▶ EXERCISE AIM: Provide the number of lines in the entries below containing "done", with no further words.

▶ INFORMATION GIVEN:
Lemma good_ok_or {A B} (R : B → Prop) n p e (o : option A) (f : A → presult B) :
  e ≠ OutOfFuel ∧ e ≠ IndexOutOfRange → (∀ a, o = Some a → good R n p (f a)) →
  good R n p (ok_or e o ≫= f).
Proof. destruct o; cbn; auto. Qed.

(** Skipping [n] consumed bytes before the rest of a parser runs. *)
Lemma good_from {A} (R : A → Prop) n k p p' (r : presult A) :
  (k + length (rest p') ≤ length (rest p))%nat → good R n p' r → good R (k + n) p r.
Proof. destruct r as [[a q]|e]; cbn; [|done]. intros ? (?&?&?). repeat split; try done. lia. Qed.

Lemma length_adv n p : length (rest (adv n p)) = (length (rest p) - n)%nat.
Proof. apply length_drop. Qed.

Lemma take_while_spec f l :
  ∃ r, l = take_while f l ++ r ∧ Forall (λ c, f c = true) (take_while f l) ∧
       drop (length (take_while f l)) l = r ∧ (∀ c, head r = Some c → f c = false).
Proof.
  induction l as [|c l (r & IH & Hf & Hd & Hr)]; cbn; [by exists []|].
  destruct (f c) eqn:Hc; cbn.
  - exists r. rewrite <- IH. auto.
  - exists (c :: l). repeat split; [constructor|]. by intros ? [= <-].
Qed.

Lemma bnd_drop p s1 l : bnd p → Forall (λ c, 0 ≤ c < 128) s1 → rest p = s1 ++ l →
  bnd (adv (length s1) p).
Proof.
  intros (s & Hs & He) H1 Hr.
  apply (utf8_split s s1 l) in Hs as (s2 & -> & Hs2 & ->).
  - exists s2. split; [done|]. unfold adv. cbn. rewrite Hr. by rewrite drop_app_length.
  - eapply Forall_impl; [done|]. cbn. left. lia.
  - by rewrite <- He, (utf8_ascii s1).
Qed.

Lemma bnd_skip f p : bnd p → (∀ c, f c = true → 0 ≤ c < 128) → bnd (skip f p).2.
Proof.
  intros Hb Hf. unfold skip. cbn.
  destruct (take_while_spec f (rest p)) as (r & He & Ht & _ & _).
  eapply bnd_drop; [done| |exact He]. eapply Forall_impl; [done|auto].
Qed.

Lemma length_skip f p : (length (rest (skip f p).2) + length (skip f p).1 = length (rest p))%nat.
Proof.
  unfold skip. cbn. destruct (take_while_spec f (rest p)) as (r & He & _).
  apply (f_equal length) in He. rewrite length_app in He. rewrite length_drop. lia.
Qed.

Lemma is_ws_ascii c : is_ws c = true → 0 ≤ c < 128.
Proof. unfold is_ws. rewrite !orb_true_iff, !Z.eqb_eq. lia. Qed.

Lemma is_digit_ascii c : is_digit c = true → 0 ≤ c < 128.
Proof. unfold is_digit. rewrite andb_true_iff, !Z.leb_le. lia. Qed.
(* ===== verification/JsonInstance.v ===== *)
(** * A JSON implementation for the readers

    [PyJson]'s parser and values behind the [SerdeJson] interface, so that the
    theorems over that interface have a concrete instance.  A repeated object
    key keeps its last value, as in serde_json's [Map]. *)

From S2P Require Import Prelude Serde Rstr Utf8 Float PyJson.

Fixpoint last_wins (kv : list (rstr * Value)) : list (rstr * Value) :=
  match kv with
  | [] => []
  | (k, v) :: kv' =>
      if decide (k ∈ kv'.*1) then last_wins kv' else (k, v) :: last_wins kv'
  end.

Lemma last_wins_keys kv k : k ∈ (last_wins kv).*1 ↔ k ∈ kv.*1.
Proof.
  induction kv as [|[k0 v0] kv IH]; [done|]. cbn [last_wins fmap list_fmap fst].
  case_decide; cbn [fmap list_fmap fst]; rewrite !elem_of_cons, IH; naive_solver.
Qed.

Lemma last_wins_NoDup kv : NoDup (last_wins kv).*1.
Proof.
  induction kv as [|[k v] kv IH]; [constructor|]. cbn [last_wins].
  case_decide; [done|]. cbn. constructor; [|done]. by rewrite last_wins_keys.
Qed.

#[export] Instance pyjson_serde : SerdeJson Value := {
  from_slice bs := s ← from_utf8 bs; match parse s with Ok v => Some v | Err _ => None end;
  as_object v := match v with Object kv => Some (last_wins kv) | _ => None end;
  as_array := Value.as_array;
  as_str := Value.as_str;
  as_u64 := Value.as_usize;
  as_bool := Value.as_bool;
  as_f64 := Value.as_f64;
}.

#[export] Instance pyjson_serde_laws : SerdeJsonLaws Value.
Proof.
  split.
  - intros [] ents; cbn; try done. intros [= <-]. apply last_wins_NoDup.
  - intros [] n; cbn; try done. case_decide; [|done]. by intros [= <-].
Qed.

▶ ANSWER TO THE EXERCISE: 8